▶ _Your task_
Word for word, restate the lines from the start of the data below through the line containing "numerals and slugs, with".

▶ _Data for review_

»»

(** ** Batches of uploads *)

(** What a file adds does not depend on what was produced before it, but
    for the number of identifiers drawn. *)
Lemma processFile_from randomId acc file :
  FileUpload.processFile randomId acc file
  = FileUpload.mkAcc
      (FileUpload.newFiles acc ++
       FileUpload.newFiles
         (FileUpload.processFile randomId
            (FileUpload.mkAcc [] (FileUpload.draws acc) []) file))
      (FileUpload.draws
         (FileUpload.processFile randomId
            (FileUpload.mkAcc [] (FileUpload.draws acc) []) file))
      (FileUpload.alerts acc ++
       FileUpload.alerts
         (FileUpload.processFile randomId
            (FileUpload.mkAcc [] (FileUpload.draws acc) []) file)).
Proof.
  destruct acc as [docs k als].
  unfold FileUpload.processFile, FileUpload.processZip. cbn.
  destruct (endsWith _ _ || includes _ _).
  - destruct (FileUpload.File.loadAsync file) as [entries|err];
      [|cbn; rewrite app_nil_r; reflexivity].
    destruct (FileUpload.promiseAll randomId _ k) as [[results|err] k'];
      cbn; rewrite ?app_nil_r; reflexivity.
  - destruct (FileUpload.isTextFile _ || startsWith _ _);
      destruct (FileUpload.File.text file) as [text|err];
      try (cbn; rewrite !app_nil_r; reflexivity).
    destruct (negb _); cbn; rewrite ?app_nil_r; reflexivity.
Qed.
(** * uyghur-utils: transliteration, script detection, normalization,
      numerals and slugs, with their properties

    The TypeScript sources are embedded as functions over UTF-16 strings.
    A string is the list of its 16-bit code units; the platform operations
    the sources call ([trim], [replaceAll], regular-expression replacement
    and test, iteration by code point, [lastIndexOf], [substring],
    [parseInt]) are written out below, the Unicode tables of the platform
    ([toLowerCase], [normalize]) are taken through the class [Unicode]. *)

From Stdlib Require Import Ascii String.
From Stdlib Require Import ZArith List Bool Lia.
From Stdlib Require Import Floats.SpecFloat.
Import ListNotations.
Open Scope Z_scope.
Open Scope list_scope.

(* ================================================================== *)
(** * Strings of UTF-16 code units *)
(* ================================================================== *)

Definition str := list Z.

(** The code units of an ASCII literal. *)
Definition utf16 (s : string) : str :=
  map (fun a => Z.of_N (N_of_ascii a)) (list_ascii_of_string s).

Definition between (lo hi c : Z) : bool := (lo <=? c) && (c <=? hi).

Fixpoint str_eqb (a b : str) : bool :=
  match a, b with
  | [], [] => true
  | x :: a', y :: b' => (x =? y) && str_eqb a' b'
  | _, _ => false
  end.

(** [if (!text)] on a string: only the empty string is falsy. *)
Definition falsy (s : str) : bool :=
  match s with [] => true | _ => false end.

(** [s.length] as a JavaScript number. *)
Definition len (s : str) : Z := Z.of_nat (length s).

(** ** Character classes of the regular expressions in the sources *)

(** [\s], which is also the set [String.prototype.trim] and [parseInt] strip:
    TAB, LF, VT, FF, CR, SPACE, NBSP, the Zs category, LS, PS and U+FEFF. *)
Definition is_ws (c : Z) : bool :=
  between 0x09 0x0D c || (c =? 0x20) || (c =? 0xA0) || (c =? 0x1680)
  || between 0x2000 0x200A c || (c =? 0x2028) || (c =? 0x2029)
  || (c =? 0x202F) || (c =? 0x205F) || (c =? 0x3000) || (c =? 0xFEFF).

Definition is_digit (c : Z) : bool := between 0x30 0x39 c.          (* [0-9] *)
Definition is_upper (c : Z) : bool := between 0x41 0x5A c.          (* [A-Z] *)
Definition is_lower (c : Z) : bool := between 0x61 0x7A c.          (* [a-z] *)
Definition is_letter (c : Z) : bool := is_lower c || is_upper c.    (* [a-zA-Z] *)
Definition is_alnum (c : Z) : bool := is_letter c || is_digit c.    (* [a-zA-Z0-9] *)

(** The punctuation class of the transliteration: full stop, comma,
    exclamation mark, question mark, semicolon, colon, apostrophe, double
    quote, parentheses and hyphen. *)
Definition is_punct (c : Z) : bool :=
  (c =? 0x2E) || (c =? 0x2C) || (c =? 0x21) || (c =? 0x3F) || (c =? 0x3B)
  || (c =? 0x3A) || (c =? 0x27) || (c =? 0x22) || (c =? 0x28) || (c =? 0x29)
  || (c =? 0x2D).
(** ** Kinds of events *)

(** The events of input capture and of the tool, colour and width
    selectors: everything but the undo, redo and clear buttons. *)
Definition is_capture_event (ev : Event) : bool :=
  match ev with
  | clickUndo | clickRedo | clickClear => false
  | _ => true
  end.

(** ** Sample inputs *)

Definition sample_canvas : HTMLCanvasElement :=
  {| canvas_width := 800; canvas_height := 600;
     getBoundingClientRect := {| left := 8; top := 100 |};
     has_context_2d := true |}.

Definition mouse_at (cx cy : float) : MouseEvent :=
  {| clientX := cx; clientY := cy |}.

(** Two gestures: a drag released over the canvas, then a drag that leaves
    it. *)
Definition two_gestures : list Event :=
  [ onMouseDown (Some sample_canvas) (mouse_at 18 110) 1700000000000
                1700000000000;
    onMouseMove (Some sample_canvas) (mouse_at 28 110);
    onMouseMove (Some sample_canvas) (mouse_at 28 120);
    onMouseUp;
    clickTool eraser;
    onMouseDown (Some sample_canvas) (mouse_at 13 105) 1700000000500
                1700000000500;
    onMouseMove (Some sample_canvas) (mouse_at 13 115);
    onMouseLeave ].

(** A state in the middle of a gesture, with one snapshot waiting on the
    redo stack. *)
Definition drawing_over_redo : State :=
  run defaultProps
    [ onMouseDown (Some sample_canvas) (mouse_at 18 110) 1 1;
      onMouseUp; clickUndo;
      onMouseDown (Some sample_canvas) (mouse_at 30 130) 2 2;
      onMouseMove (Some sample_canvas) (mouse_at 40 140) ]
    initialState.

(** Three committed strokes. *)
Definition three_strokes : list Event :=
  [ onMouseDown (Some sample_canvas) (mouse_at 18 110) 1 1;
    onMouseMove (Some sample_canvas) (mouse_at 28 110); onMouseUp;
    onMouseDown (Some sample_canvas) (mouse_at 30 130) 2 2;
    onMouseMove (Some sample_canvas) (mouse_at 40 140); onMouseUp;
    onMouseDown (Some sample_canvas) (mouse_at 50 150) 3 3;
    onMouseMove (Some sample_canvas) (mouse_at 60 160); onMouseUp ].

Definition three_paths : State := run defaultProps three_strokes initialState.

(** ** Geometry of a path *)

(** [path.points[0]] and [path.points[path.points.length - 1]] *)
Definition first_point (path : DrawingPath) : Point :=
  nth 0 (DrawingPath.points path) origin.

Definition last_point (path : DrawingPath) : Point :=
  nth (length (DrawingPath.points path) - 1) (DrawingPath.points path) origin.

(** The radius [drawPath] computes for a circle. *)
Definition circle_radius (path : DrawingPath) : float :=
  Math_sqrt
    (Math_pow2 (Point.x (last_point path) - Point.x (first_point path))
     + Math_pow2 (Point.y (last_point path) - Point.y (first_point path))).

(** The same path with another array of points. *)
Definition with_points (path : DrawingPath) (pts : list Point)
    : DrawingPath :=
  {| DrawingPath.id := DrawingPath.id path;
     DrawingPath.tool := DrawingPath.tool path;
     DrawingPath.points := pts;
     DrawingPath.color := DrawingPath.color path;
     DrawingPath.strokeWidth := DrawingPath.strokeWidth path;
     DrawingPath.timestamp := DrawingPath.timestamp path |}.

(** The path reduced to its first and its last point. *)
Definition endpoints_only (path : DrawingPath) : DrawingPath :=
  with_points path [first_point path; last_point path].

Definition lineTo_point (p : Point) : CanvasOp :=
  lineTo (Point.x p) (Point.y p).

(** The calls every drawn path starts with. *)
Definition drawPath_prologue (path : DrawingPath) : list CanvasOp :=
  [ save;
    set_strokeStyle (DrawingPath.color path);
    set_lineWidth (DrawingPath.strokeWidth path);
    set_lineCap "round";
    set_lineJoin "round";
    set_globalCompositeOperation
      (if Tool_eqb (DrawingPath.tool path) eraser
       then "destination-out" else "source-over");
    beginPath;
    moveTo (Point.x (first_point path)) (Point.y (first_point path)) ].

(** The rectangle and the circle of the geometry property. *)
Definition corner_rectangle (id color : string) (w : float) (ts : Z)
    : DrawingPath :=
  DrawingPath.mk id rectangle [Point.mk 10 10; Point.mk 50 40] color w ts.

Definition triangle_circle (id color : string) (w : float) (ts : Z)
    : DrawingPath :=
  DrawingPath.mk id circle [Point.mk 0 0; Point.mk 3 4] color w ts.

(** A rectangle dragged through a point off its diagonal, as a gesture
    through these three positions commits it. *)
Definition bent_rectangle : DrawingPath :=
  DrawingPath.mk "1700000000000" rectangle
    [Point.mk 10 10; Point.mk 40 15; Point.mk 50 40] "#000000" 2
    1700000000000.

Definition segment_count (sh : Shape) : nat :=
  match sh with
  | StrokedPath segments _ => length segments
  | _ => 0
  end.

(** A click without a drag: the gesture holds its start position only. *)
Definition clicked : State :=
  run defaultProps
    [ onMouseDown (Some sample_canvas) (mouse_at 18 110) 1700000000000
                  1700000000000 ]
    initialState.

(** ** The surface state of the specification *)

(** The surface state and its [end()] operation as the specification words
    them: if no gesture is in progress, nothing happens; otherwise the
    committed sequence is pushed on the undo stack, the redo stack is cleared,
    the in-progress path is appended to the committed sequence and the
    in-progress slot is cleared. *)
Module Spec.

Record SurfaceState : Type := {
  committed : list DrawingPath;
  inProgress : option DrawingPath;
  undoStack : list (list DrawingPath);
  redoStack : list (list DrawingPath)
}.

««

▶ _Task output_
(** ** Batches of uploads *)

(** What a file adds does not depend on what was produced before it, but
    for the number of identifiers drawn. *)
Lemma processFile_from randomId acc file :
  FileUpload.processFile randomId acc file
  = FileUpload.mkAcc
      (FileUpload.newFiles acc ++
       FileUpload.newFiles
         (FileUpload.processFile randomId
            (FileUpload.mkAcc [] (FileUpload.draws acc) []) file))
      (FileUpload.draws
         (FileUpload.processFile randomId
            (FileUpload.mkAcc [] (FileUpload.draws acc) []) file))
      (FileUpload.alerts acc ++
       FileUpload.alerts
         (FileUpload.processFile randomId
            (FileUpload.mkAcc [] (FileUpload.draws acc) []) file)).
Proof.
  destruct acc as [docs k als].
  unfold FileUpload.processFile, FileUpload.processZip. cbn.
  destruct (endsWith _ _ || includes _ _).
  - destruct (FileUpload.File.loadAsync file) as [entries|err];
      [|cbn; rewrite app_nil_r; reflexivity].
    destruct (FileUpload.promiseAll randomId _ k) as [[results|err] k'];
      cbn; rewrite ?app_nil_r; reflexivity.
  - destruct (FileUpload.isTextFile _ || startsWith _ _);
      destruct (FileUpload.File.text file) as [text|err];
      try (cbn; rewrite !app_nil_r; reflexivity).
    destruct (negb _); cbn; rewrite ?app_nil_r; reflexivity.
Qed.
(** * uyghur-utils: transliteration, script detection, normalization,
      numerals and slugs, with their properties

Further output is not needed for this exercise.